If you start trying to spank a child that has never been spanked before, then get ready for a big struggle. One part of this struggle is that such children will not really believe that you will consistently punish them. They will "test you". Will you do what you say? Will you always do what you say, or only sometimes? Is this "spanking thing" just a "phase you are going through"? Your children will have such questions run through their minds and so will test you, to see if you will really do what you say you will do.
Not only will your children test you, but they will also probably test you in phases as well. Sometimes, they will be "nice and sweet". At other times they will be very stubborn and resist the effectiveness of the spanking. This tends to cycle in "phases", with children sometimes deciding to submit to your punishment and at other times resisting. Learn therefore to recognize when your child is going into one of these "phases".
When a child wants to be rebellious, then such a child will need to be figuratively "put on a short leash". (Don't actually place your child on a leash. Leashes are for dogs, not for children.) What is meant here, is that your child should be punished for even minor offenses when he or she has a very rebellious attitude. Remember though, "never, never, never give in". Do not become discouraged. Do your duty and spank your child for his or her own good. Sometimes your child will resist you more than at other times. Nevertheless, children generally react this way to discipline - in cycles of rebellion and submission.
(9) Don't Spank Your Children Right Before You Take Your Child to a Doctor, Nurse, or Even a Close Relative's Home
Remember, today's society often calls good evil and evil good. This can be clearly seen in how so many doctors are now being ordered to "report" spanking, as if spanking were some kind of "child abuse". This "reporting" problem is of course a very evil thing, since normal, old fashioned spanking is certainly not "child abuse". Nevertheless, if your doctor is indeed under such an evil governmental requirement, (which, in fact he or she probably is), then be wise and wait until after a doctor's visit to spank your child if such a doctor's visit is expected. Otherwise, some wicked person might try to have your child taken away from you and even try to put you in jail, just because your child's bottom is still a little red. Remember, you are trying to help your child through spanking. Therefore, be wise, help your child, and stay out of jail.

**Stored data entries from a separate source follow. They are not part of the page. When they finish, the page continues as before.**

(** The confidence read off a completion is 0.0, or what [math.exp] makes
    of a log-probability that the completion carries. *)
Lemma read_response_confidence r w response c w' :
  read_response E r w = (Ok (response, c), w') ->
  c = 0%float
  \/ exists choice content first,
       In choice (choices r) /\ logprobs choice = Some (Some content)
       /\ In first content /\ math_exp E (logprob first) = Some c.
Proof.
  unfold read_response, first_logprob, token_confidence, bind, item0, ret, raise.
  destruct (choices r) as [|choice others]; [discriminate|].
  destruct (logprobs choice) as [[[|first more]|]|] eqn:Hl; try discriminate.
  destruct (mem _ _).
  - destruct (math_exp E (logprob first)) as [v|] eqn:Hv; [|discriminate].
    intros [= _ <- _]. right. exists choice, (first :: more), first.
    repeat split; simpl; auto.
  - intros [= _ <- _]. now left.
Qed.

(** With collaborators that deal in log-probabilities, the confidence that
    [infer_with_image] returns is a number of [0.0, 1.0]. *)
Lemma infer_with_image_unit self language image image_path w response c w' :
  Range.log_probabilities E ->
  infer_with_image E self language image image_path w = (Ok (response, c), w') ->
  (0 <=? c)%float = true /\ (c <=? 1)%float = true.
Proof.
  intros [Hserver Hexp] Hi. unfold infer_with_image, bind in Hi.
  destruct (chat_request E self language image image_path w) as [[r|e] w1] eqn:Hreq;
    [|discriminate].
  destruct (chat_request_answer _ _ _ _ _ _ _ Hreq) as (w0 & through & req & Hc).
  destruct (read_response_confidence _ _ _ _ _ Hi)
    as [->|(choice & content & first & H1 & H2 & H3 & H4)].
  - split; vm_compute; reflexivity.
  - apply (Hexp (logprob first)); [|exact H4].
    exact (Hserver _ _ _ _ _ _ _ Hc H1 H2 H3).
Qed.

End WithCollaborators.

Lemma round_zero : PyFloat.round 0 3 = 0%float.
Proof. vm_compute. reflexivity. Qed.

End ClientFacts.

(** ** The model at work *)
Module Examples.

Import Reference.

Example round_ties_to_even :
  PyFloat.round 0.0625 3 = 0.062%float /\ PyFloat.round 0.1875 3 = 0.188%float.
Proof. split; vm_compute; reflexivity. Qed.

Example round_sees_the_binary_value :
  PyFloat.round 2.675 2 = 2.67%float /\ PyFloat.round 0.0635 3 = 0.064%float.
Proof. split; vm_compute; reflexivity. Qed.

Example tenth_of_a_tenth : (0.10 * 1 / 10)%float = 0.01%float.
Proof. vm_compute. reflexivity. Qed.

Example float_of_text :
  Re.float_of_str ascii_decimal (lit "7.5") = Some 7.5%float
  /\ Re.float_of_str ascii_decimal (lit "0.10") = Some 0.1%float
  /\ Re.float_of_str ascii_decimal (lit "seven") = None.
Proof. repeat split; vm_compute; reflexivity. Qed.

Example search_is_leftmost :
  Re.search ascii_decimal Re.number_re (lit "x12.y3.4") = Some (lit "12")
  /\ Re.search ascii_decimal Re.number_re (lit "1.2.3") = Some (lit "1.2")
  /\ Re.search ascii_decimal Re.number_re (lit "-.5") = Some (lit "5")
  /\ Re.search ascii_decimal Re.number_re fairly_confident = Some (lit "7.5")
  /\ Re.search ascii_decimal Re.number_re (lit "I cannot determine") = None.
Proof. repeat split; vm_compute; reflexivity. Qed.

Example b64encode_pads :
  base64.b64encode (lit "Man") = lit "TWFu"
  /\ base64.b64encode (lit "Ma") = lit "TWE="
  /\ base64.b64encode (lit "M") = lit "TQ==".
Proof. repeat split; vm_compute; reflexivity. Qed.

Example exp_of_zero_and_one :
  exp 0 = Some 1%float /\ exp 1 = Some 2.7182818284590451%float
  /\ exp 710 = None.
Proof. repeat split; vm_compute; reflexivity. Qed.

(** Numeric-scale mode, at or below the threshold: not detected, and the
    confidence stays. *)
Example scale_below_threshold :
  outcome (run_detect true (completion (lit "0.5") (lit "0") (-0.1)) (lit "cat") 0.1 false)
  = Some (0.05%float, 0.05%float, 1%Z, false).
Proof. vm_compute. reflexivity. Qed.

(** Numeric-scale mode, off the scale: clamped to 1.0. *)
Example scale_clamped :
  outcome (run_detect true (completion (lit "25") (lit "25") (-0.1)) (lit "cat") 0.1 false)
  = Some (1%float, 1%float, 1%Z, true).
Proof. vm_compute. reflexivity. Qed.

(** Token-probability mode on the answer "Yes" with probability 0.905. *)
Example token_detected :
  outcome (run_detect true (completion (lit "Yes") (lit "Yes") (-0.1)) (lit "cat") 0.1 true)
  = Some (0.905%float, 0.905%float, 1%Z, true).
Proof. vm_compute. reflexivity. Qed.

In the same manner, be wise about trusting your relatives. Some of your relatives will probably hate spanking and may well try to put you into jail as a "child abuser" for any temporary spanking mark on your child's behind which they might see. "Never assume!" Be wise. Trust only those who you already know would never commit such a sin of trying to put you in jail for the simple and loving act of spanking your child.
(10) Keep Your Promise to Discipline
If you tell your child that he or she will be spanked for doing a certain thing that is wrong, (for instance, lying to you), then by all means keep your word and spank your child for doing it. Weakness will not be correctly interpreted by your child. Instead he or she will think, "Look at what I just got away with!" Your child will learn to not respect your male authority. You will probably also have a more difficult time the next time when you try to spank your child. This is because your child will question your resolve, and will therefore resist the effectiveness of your spanking.
(11) Be Consistent
If your child deserves a spanking, then give him or her what is owed. Don't spank one time and then not spank the next time for committing the same offense. Otherwise, your child will think that he or she can sometimes "get away with it". Such thinking by your child would make your spanking less effective.
(12) Use Other Methods of Discipline as Appropriate to Reinforce Spanking
There are other methods of discipline that you might want to use as well as spanking. These methods might include: restrictions, rewards for good behavior, lack of positive rewards for bad behavior, and so on. Be creative. The use of both positive and negative reinforcement of spanking can often help.
These methods of positive and negative reinforcement can be especially effective during your child's periods of "resistance" to your spanking. This use of such rewards and punishments is called "the carrot and the stick". If you use both positive and negative reinforcement of your spanking during times of greatest resistance by your child, you will probably spend less effort and get better results.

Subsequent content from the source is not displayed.